A tradução do desejo de passar à prática o resultado das folhas de Excel do homólogo de Vítor Gaspar está, naturalmente, a provocar ondas de choque. E as vagas assemelham-se às dos primeiros esboços de contestação em paragens menos longínquas do nosso universo.
Descortine-se uma vantagem na parvoíce de Taro Aso: teve a virtude de dizer o que pensa, sem eufemismos.

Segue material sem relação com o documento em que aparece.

(** X12.  Every item of the SELECT list is an expression followed by [AS]
    and the name as the query wrote it: the columns of the result carry the
    requested names, first those of the dimensions that resolve and then
    those of the metrics. *)
Theorem select_aliases_are_requested_names (strptime_ok : string -> bool) (seed : nat)
    (query : Query) (sl : SemanticLayer) (out : string) :
  generate_sql strptime_ok seed query sl = Ok out ->
  exists select rest,
    out = strip ("SELECT " ++ join_with ", " select ++ nl ++ rest)
    /\ Forall2 (fun n item => exists expr, item = expr ++ " AS " ++ n)
         (resolved_names (schema_dimensions sl) (requested_dimensions query)
          ++ requested_metrics query)%list
         select.
Proof.
  rewrite generate_sql_eq.
  destruct (first_missing_metric _ _) eqn:Hmiss; [discriminate|].
  destruct (dimensions_unreadable query sl); [discriminate|].
  destruct (from_block seed sl (required_tables query sl)) as [block|e]; [|discriminate].
  cbn [bind]. destruct (oversized_filter query); [discriminate|].
  intros H. injection H as <-.
  exists (select_list query sl). eexists. split.
  - unfold statement, assemble. reflexivity.
  - unfold select_list. apply Forall2_app.
    + eapply Forall2_impl; [|apply dimension_items_resolved].
      intros n item [d [_ ->]]. exists (group_expr n d). apply select_expr_group_expr.
    + eapply Forall2_impl; [|apply (metric_items_resolved _ _ Hmiss)].
      intros n item [m [Hm ->]]. exists (m_sql m).
      now rewrite (lookup_metric_name n _ m Hm).
Qed.
Section Driver.
Variable float_of_str : pystr -> option Q.
Variable parse_date_str : json -> option pystr.
(** [urllib.parse.quote] *)
Variable quote : pystr -> pystr.
(** Modelled from the spec: [_read_file_bytes(uri)] followed by
    [client.analyze_invoice] of the package's [azure_di] module, which is
    missing from the sources (the top-level [azure_di.py] has no [locale]
    parameter): the parsed analysis payload, the file name and the source
    URI, or an exception. *)
Variable read_and_analyze : pystr -> Result (json * pystr * pystr).

Definition view_url (u : pystr) : pystr := of_ascii "/file/view?path=" ++ quote u.

(** The [try] body of the loop of [process_path] for one URI. *)
Definition process_body (language_detection : bool) (w : World) (uri : pystr)
    : Result (InvoiceData * World) :=
  let* r := read_and_analyze uri in
  let '(parsed, file_name, source_uri) := r in
  let* lang := language_of language_detection parsed in
  let* mapped := Mapping.map_invoice float_of_str parse_date_str parsed
                   file_name source_uri lang (Some (view_url source_uri)) in
  let validated := validate_invoice_data (decide_document_type mapped) in
  let (new_uri, w') := _move_to_processed w uri in
  Ret ((if pystr_eqb new_uri uri then validated
        else with_location validated new_uri (Some (view_url new_uri))), w').

(** One iteration of the loop, with its [except Exception] handler. *)
Definition process_one (language_detection : bool) (w : World) (uri : pystr)
    : InvoiceData * World :=
  match process_body language_detection w uri with
  | Ret r => r
  | Raise => (sentinel uri, w)
  end.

Quando se recordam as teorias para a poupança do Serviço Nacional de Saúde expressas há dias por um secretário de Estado defensor da necessidade de os portugueses tudo deverem fazer para não adoecer, retira-se uma suspeita: há por cá quem tente chegar a objetivos semelhantes aos do parvo Taro Aso através de uma linguagem mais cifrada para convencer os incautos da bondade de propostas desumanas.
O parvo ministro das Finanças japonês teve ainda o condão do chamado dois em um: pegou na lei das probabilidades da consumação da morte - e da poupança! - juntando doença e... idosos. Um conceito primário mas igualmente a sinalizar mentes estritamente preenchidas por financismo....
Ele há coincidências....
Em Portugal, por exemplo, está em curso uma política sustentada na promoção do confronto. Entre o setor público e o privado; entre classes profissionais e, pior, entre gerações, sob a tendência para apoiar e perspetivar o futuro (jovens) em detrimento do valor do respeito e dos direitos enganosamente considerados garantidos dos mais experientes (velhos).
Ainda não apareceu por cá um parvo como o senhor Taro Aso. Até ver há esboços de gato escondido com o rabo de fora. Mas convém ficarmos de atalaia.
O Mundo, país a país, está mesmo cada vez mais perigoso.